One Hot Summer - Page 138

I shrug. “From what I hear, the goods are odd, but the odds are good.”

Leigh throws back her head and chortles before slipping an arm around my shoulder and giving me a wet kiss on the cheek. “That’s my girl!”

Standing alone with two massive suitcases at the baggage claim area of the Sitka Airport, I have no idea how to get everything to the curb outside until a friendly porter offers me a beat-up luggage trolley. Grateful for any assistance at all, I load up my baggage, add my laptop bag and carry-on, and pull the thousand-pound cart out the airport doors.

Since sitkacab.com took me to a website populated with the latest in dildos—no, I’m not kidding—and the second cab company I found on-line was called “Cummins,” I decided to “wing it” when I landed and see if there were taxis available at the airport. But between “winging” my pitch yesterday morning and my ground transportation tonight, I’m quickly learning that I’m an F-student at “winging” things.

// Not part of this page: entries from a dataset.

(* ===== verification/Remediation.v ===== *)
(** * Remediation cases

    [services/ingestion/app/remediation/state.py]: the case life cycle, its guarded update with the
    status the caller expects, the audit record and the mirror into exception cases.  The database
    is three tables; audit and mirror are best-effort and the oracle says when they fail. *)

From Stdlib Require Import ZArith Lia String Ascii.
From stdpp Require Import base list strings.
From S2P Require Import Prelude PyStr PyFloat PyVal Uom Relational.

Local Open Scope string_scope.

Definition ALLOWED_TRANSITIONS : list (string * list string) :=
  [("detected", ["auto_resolution_attempted"; "supplier_action_required"]);
   ("auto_resolution_attempted", ["supplier_action_required"; "released"]);
   ("supplier_action_required", ["notification_ready"; "escalated"]);
   ("notification_ready", ["awaiting_supplier"]);
   ("awaiting_supplier", ["correction_submitted"; "escalated"; "notification_ready"]);
   ("correction_submitted", ["revalidating"]);
   ("revalidating", ["released"; "buyer_review"]);
   ("buyer_review", ["notification_ready"; "released"; "escalated"]);
   ("released", []);
   ("escalated", ["notification_ready"])].

Definition _EXCEPTION_MIRROR : list (string * string) :=
  [("notification_ready", "awaiting_supplier"); ("awaiting_supplier", "awaiting_supplier");
   ("correction_submitted", "awaiting_supplier"); ("revalidating", "awaiting_supplier");
   ("buyer_review", "in_review"); ("escalated", "in_review")].

Record remediation_case := RCase {
  rc_id : string; rc_tenant_id : string; rc_status : string; rc_exception_case_id : option string
}.
Record exception_case := XCase { xc_case_id : string; xc_tenant_id : string; xc_status : string }.
Record audit_record := Audit {
  au_tenant_id : string; au_resource_id : string; au_from : string; au_to : string; au_actor : option string
}.
Record rdb := RDb {
  remediation_cases : list remediation_case;
  exception_cases : list exception_case;
  audit_log : list audit_record
}.

(** Which best-effort statements fail. *)
Record best_effort := BestEffort { audit_fails : bool; mirror_fails : bool }.

Definition HTTP_409 (detail : string) : exn := Exn "HTTPException" ("409: " +:+ detail).

Section Remediation.
Context `{Runtime}.

(** [_mirror_update]; [tid] and [cid] are the cast parameters. *)
Definition _mirror_update (db : rdb) (mirrored tid cid : string) : rdb :=
  match List.find (fun rc => String.eqb (rc_id rc) cid && String.eqb (rc_tenant_id rc) tid) (remediation_cases db) with
  | Some rc =>
      RDb (remediation_cases db)
        (map (fun x =>
           if String.eqb (xc_tenant_id x) tid && bool_decide (rc_exception_case_id rc = Some (xc_case_id x))
              && negb (String.eqb (xc_status x) "resolved") && negb (String.eqb (xc_status x) "waived")
           then XCase (xc_case_id x) (xc_tenant_id x) mirrored else x) (exception_cases db))
        (audit_log db)
  | None => db
  end.

(** [_mirror_exception]. *)
Definition _mirror_exception (o : best_effort) (db : rdb) (tid cid to_status : string) : rdb :=
  match assoc to_status _EXCEPTION_MIRROR with
  | None => db
  | Some mirrored => if mirror_fails o then db else _mirror_update db mirrored tid cid
  end.

(** [audit_event], as [transition] calls it. *)
Definition audit_event (o : best_effort) (db : rdb) (r : audit_record) : rdb :=
  if audit_fails o then db else RDb (remediation_cases db) (exception_cases db) (audit_log db ++ [r]).

Definition guarded (tid cid expected_from : string) (rc : remediation_case) : bool :=
  String.eqb (rc_id rc) cid && String.eqb (rc_tenant_id rc) tid && String.eqb (rc_status rc) expected_from.

Definition move (to_status : string) (rc : remediation_case) : remediation_case :=
  RCase (rc_id rc) (rc_tenant_id rc) to_status (rc_exception_case_id rc).

(** [transition]. *)
Definition transition (o : best_effort) (db : rdb) (tenant_id case_id to_status expected_from : string)
    (actor : option string) : res rdb :=
  let allowed := match assoc expected_from ALLOWED_TRANSITIONS with Some l => l | None => [] end in
  if negb (existsb (String.eqb to_status) allowed)
  then Raise (HTTP_409 ("E_ILLEGAL_TRANSITION: " +:+ expected_from +:+ " -> " +:+ to_status))
  else
    do cid <- cast_uuid case_id;
    do tid <- cast_uuid tenant_id;
    let hit := guarded tid cid expected_from in
    let cases := map (fun rc => if hit rc then move to_status rc else rc) (remediation_cases db) in
    if negb (length (List.filter hit (remediation_cases db)) =? 1)%nat
    then Raise (HTTP_409 ("E_STALE_TRANSITION: case not in '" +:+ expected_from +:+ "'"))
    else
      let db1 := RDb cases (exception_cases db) (audit_log db) in
      let db2 := audit_event o db1 (Audit tenant_id case_id expected_from to_status actor) in
      Ok (_mirror_exception o db2 tid cid to_status).
End Remediation.

(** ** Facts *)

Definition allowed (from to_ : string) : Prop :=
  exists l, assoc from ALLOWED_TRANSITIONS = Some l /\ to_ ∈ l.

Definition statuses : list string := fst <$> ALLOWED_TRANSITIONS.

Lemma mirror_cases o db t c s : remediation_cases (_mirror_exception o db t c s) = remediation_cases db.
Proof. unfold _mirror_exception, _mirror_update. by repeat case_match. Qed.

Lemma audit_cases o db r : remediation_cases (audit_event o db r) = remediation_cases db.
Proof. unfold audit_event. by destruct (audit_fails o). Qed.

(** Ids are primary keys. *)
Definition wf (db : rdb) : Prop :=
  NoDup (rc_id <$> remediation_cases db) /\ Forall (fun rc => rc_status rc ∈ statuses) (remediation_cases db).

Lemma guarded_unique l tid cid from :
  NoDup (rc_id <$> l) -> (length (List.filter (guarded tid cid from) l) <= 1)%nat.
Proof.
  induction l as [|rc l IH]; cbn; [lia|]. intros [Hn Hd]%NoDup_cons. specialize (IH Hd).
  destruct (guarded tid cid from rc) eqn:E; [|done]. cbn. unfold guarded in E. reflect_bools.
  assert (List.filter (guarded tid cid from) l = []) as ->; [|done].
  clear IH Hd. induction l as [|rc' l IH]; [done|]. cbn in Hn |- *. apply not_elem_of_cons in Hn as [Hne Hn].
  destruct (guarded tid cid from rc') eqn:E'; [|by apply IH]. unfold guarded in E'. reflect_bools. congruence.
Qed.

Lemma transition_inv `{Runtime} o db t c to_ from actor db' :
  transition o db t c to_ from actor = Ok db' ->
  allowed from to_
  /\ exists cid tid, cast_uuid c = Ok cid /\ cast_uuid t = Ok tid
     /\ length (List.filter (guarded tid cid from) (remediation_cases db)) = 1%nat
     /\ remediation_cases db' = map (fun rc => if guarded tid cid from rc then move to_ rc else rc) (remediation_cases db).
Proof.
  unfold transition. destruct (negb (existsb _ _)) eqn:Ha; [done|]. apply negb_false_iff, existsb_In_eqb in Ha.
  intros (cid & Hc & Ht)%rbind_Ok_inv. apply rbind_Ok_inv in Ht as (tid & Ht & H1).
  destruct (Nat.eqb_spec (length (List.filter (guarded tid cid from) (remediation_cases db))) 1) as [E|E]; [|done].
  cbn [negb] in H1. apply Ok_inv in H1 as <-. split.
  - unfold allowed. destruct (assoc from ALLOWED_TRANSITIONS) as [l|]; [|by destruct Ha].
    exists l. by rewrite list_elem_of_In.
  - exists cid, tid. do 3 (split; [done|]). by rewrite mirror_cases, audit_cases.
Qed.

Lemma targets_known from to_ : allowed from to_ -> to_ ∈ statuses.
Proof.
  intros (l & Hl & Hin). apply assoc_In in Hl.
  assert (Hall : forallb (fun p => forallb (fun s => existsb (String.eqb s) statuses) (snd p)) ALLOWED_TRANSITIONS = true)
    by (vm_compute; reflexivity).
  rewrite forallb_forall in Hall. apply list_elem_of_In in Hl. specialize (Hall _ Hl). cbn [snd] in Hall.
  rewrite forallb_forall in Hall. apply list_elem_of_In in Hin. apply list_elem_of_In, existsb_In_eqb. by apply Hall.
Qed.

Lemma not_self from : ~ allowed from from.
Proof.
  intros (l & Hl & Hin). apply assoc_In in Hl.
  assert (Hall : forallb (fun p => negb (existsb (String.eqb (fst p)) (snd p))) ALLOWED_TRANSITIONS = true)
    by (vm_compute; reflexivity).
  rewrite forallb_forall in Hall. apply list_elem_of_In in Hl. specialize (Hall _ Hl). cbn [fst snd] in Hall.
  apply negb_true_iff, not_true_iff_false in Hall. apply Hall, existsb_In_eqb. by apply list_elem_of_In.
Qed.

(** ** The life cycle as a transition system *)

Inductive path : string -> string -> Prop :=
| path_refl s : path s s
| path_step s t u : allowed s t -> path t u -> path s u.

(** ** Properties *)

(** C40. A transition is safe: it succeeds only along an allowed edge, for exactly one case, which was in
    the expected status and is the only one that changes; ids stay unique and every status stays one
    of the ten of the life cycle. *)
Theorem transition_safe `{Runtime} o db t c to_ from actor db' :
  wf db -> transition o db t c to_ from actor = Ok db' ->
  allowed from to_ /\ wf db'
  /\ exists cid tid rc, cast_uuid c = Ok cid /\ cast_uuid t = Ok tid
     /\ rc ∈ remediation_cases db /\ rc_id rc = cid /\ rc_tenant_id rc = tid /\ rc_status rc = from
     /\ move to_ rc ∈ remediation_cases db'
     /\ (forall rc', rc' ∈ remediation_cases db -> rc_id rc' <> cid -> rc' ∈ remediation_cases db').
Proof.
  intros [Hn Hf] (Ha & cid & tid & Hc & Ht & Hone & Hdb)%transition_inv. split; [done|]. split.
  - split.
    + rewrite Hdb. rewrite <- list_fmap_compose || idtac. erewrite list_fmap_ext; [exact Hn|].
      intros i rc _. cbn. by destruct (guarded tid cid from rc).
    + rewrite Hdb. apply Forall_map. eapply Forall_impl; [exact Hf|]. intros rc Hrc. cbn.
      destruct (guarded tid cid from rc); [|done]. by eapply targets_known.
  - destruct (List.filter (guarded tid cid from) (remediation_cases db)) as [|rc l] eqn:E; [done|].
    assert (Hin : In rc (rc :: l)) by by left. rewrite <- E, filter_In in Hin. destruct Hin as [Hin Hg].
    exists cid, tid, rc. pose proof Hg as Hg'. unfold guarded in Hg'. reflect_bools.
    rewrite Hdb, !list_elem_of_In. do 6 (split; [done|]). split.
    + apply in_map_iff. exists rc. by rewrite Hg.
    + intros rc' Hin' Hne. apply list_elem_of_In, in_map_iff. exists rc'. split; [|by apply list_elem_of_In].
      assert (guarded tid cid from rc' = false) as ->; [|done].
      unfold guarded. by apply String.eqb_neq in Hne as ->.
Qed.

(** Optimistic concurrency: of two callers that expect the same status of one case, at most one moves
    it; after the first succeeds the second, whatever its target, is refused. *)
Theorem transition_stale `{Runtime} o o' db t c to1 to2 from actor actor' db' :
  NoDup (rc_id <$> remediation_cases db) ->
  transition o db t c to1 from actor = Ok db' ->
  exists e, transition o' db' t c to2 from actor' = Raise e /\ exn_type e = "HTTPException".
Proof.
  intros Hn (Ha & cid & tid & Hc & Ht & Hone & Hdb)%transition_inv. unfold transition.
  destruct (negb (existsb _ _)); [by eexists|]. rewrite Hc, Ht. cbn [rbind].
  assert (Hz : List.filter (guarded tid cid from) (remediation_cases db') = []); [|by rewrite Hz; eexists].
  rewrite Hdb. clear -Ha. induction (remediation_cases db) as [|rc l IH]; [done|]. cbn.
  destruct (guarded tid cid from rc) eqn:E; cbn; rewrite ?E; [|exact IH].
  assert (Hne : String.eqb to1 from = false).
  { apply String.eqb_neq. intros ->. by apply not_self in Ha. }
  unfold guarded at 1. cbn [rc_status move]. by rewrite Hne, andb_false_r.
Qed.

(** The life cycle has no dead end but its end: from every one of the ten statuses a case can reach
    [released], and from [released] nothing moves. *)
Theorem lifecycle_can_finish s :
  s ∈ statuses -> path s "released" /\ (forall t, path "released" t -> t = "released").
Proof.
  intros Hs. split.
  - assert (Hedge : forall a b l, assoc a ALLOWED_TRANSITIONS = Some l -> existsb (String.eqb b) l = true ->
                    path b "released" -> path a "released").
    { intros a b l Hl Hb Hp. eapply path_step; [|exact Hp]. exists l. split; [done|].
      by apply list_elem_of_In, existsb_In_eqb. }
    assert (H1 := Hedge "revalidating" "released" _ eq_refl eq_refl (path_refl _)).
    assert (H2 := Hedge "correction_submitted" "revalidating" _ eq_refl eq_refl H1).
    assert (H3 := Hedge "awaiting_supplier" "correction_submitted" _ eq_refl eq_refl H2).
    assert (H4 := Hedge "notification_ready" "awaiting_supplier" _ eq_refl eq_refl H3).
    assert (H5 := Hedge "auto_resolution_attempted" "released" _ eq_refl eq_refl (path_refl _)).
    assert (H6 := Hedge "supplier_action_required" "notification_ready" _ eq_refl eq_refl H4).
    assert (H7 := Hedge "detected" "auto_resolution_attempted" _ eq_refl eq_refl H5).
    assert (H8 := Hedge "buyer_review" "released" _ eq_refl eq_refl (path_refl _)).
    assert (H9 := Hedge "escalated" "notification_ready" _ eq_refl eq_refl H4).
    apply list_elem_of_In in Hs. cbn in Hs.
    repeat (destruct Hs as [<-|Hs]; [auto using path_refl|]). destruct Hs.
  - intros t Hp. remember "released" as r eqn:Er. induction Hp as [|a b u (l & Hl & Hin) _ _]; [done|]. subst.
    injection Hl as <-. by apply elem_of_nil in Hin.
Qed.

#[local] Existing Instance demo_runtime.

Definition demo_rdb : rdb :=
  RDb [RCase "c1" "t1" "revalidating" (Some "x1"); RCase "c2" "t1" "detected" None] [XCase "x1" "t1" "in_review"] [].
Definition ok_effects : best_effort := BestEffort false false.

Lemma demo_rdb_wf : wf demo_rdb.
Proof.
  split; [|repeat constructor; apply list_elem_of_In; cbn; tauto].
  apply NoDup_cons. split; [|apply NoDup_singleton]. rewrite list_elem_of_In. by intros [|[]].
Qed.

Definition demo_rdb' : rdb :=
  RDb [RCase "c1" "t1" "buyer_review" (Some "x1"); RCase "c2" "t1" "detected" None] [XCase "x1" "t1" "in_review"]
    [Audit "t1" "c1" "revalidating" "buyer_review" None].

Lemma demo_transition :
  transition ok_effects demo_rdb "t1" "c1" "buyer_review" "revalidating" None = Ok demo_rdb'.
Proof. vm_compute. reflexivity. Qed.

Lemma transition_safe_witness : allowed "revalidating" "buyer_review" /\ wf demo_rdb'.
Proof.
  destruct (transition_safe ok_effects demo_rdb "t1" "c1" "buyer_review" "revalidating" None demo_rdb' demo_rdb_wf demo_transition)
    as (Ha & Hw & _). split; [exact Ha | exact Hw].
Defined.

Lemma transition_stale_witness :
  exists e, transition ok_effects demo_rdb' "t1" "c1" "released" "revalidating" (Some "bob") = Raise e
    /\ exn_type e = "HTTPException".
Proof.
  apply (transition_stale ok_effects ok_effects demo_rdb "t1" "c1" "buyer_review" "released" "revalidating" None
    (Some "bob") demo_rdb' (proj1 demo_rdb_wf) demo_transition).
Defined.

Lemma lifecycle_can_finish_witness : path "awaiting_supplier" "released".
Proof. apply (lifecycle_can_finish "awaiting_supplier"). apply list_elem_of_In. cbn. tauto. Defined.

“No more winging it!” I mutter to myself, looking around the empty curbside as I zip up my jacket. Damn, but it’s cold.

I turn right and then left, scanning the semi-empty, very dark parking lot before gazing back at the terminal. There was an Avis Rental Car booth inside, but the light was off and no one was there.

“Unbelievable,” I grouse, fishing my phone out of my purse. I hope I have a strong enough signal to find a cab company over the internet, and when I do, I hope it doesn’t try to sell me a dildo.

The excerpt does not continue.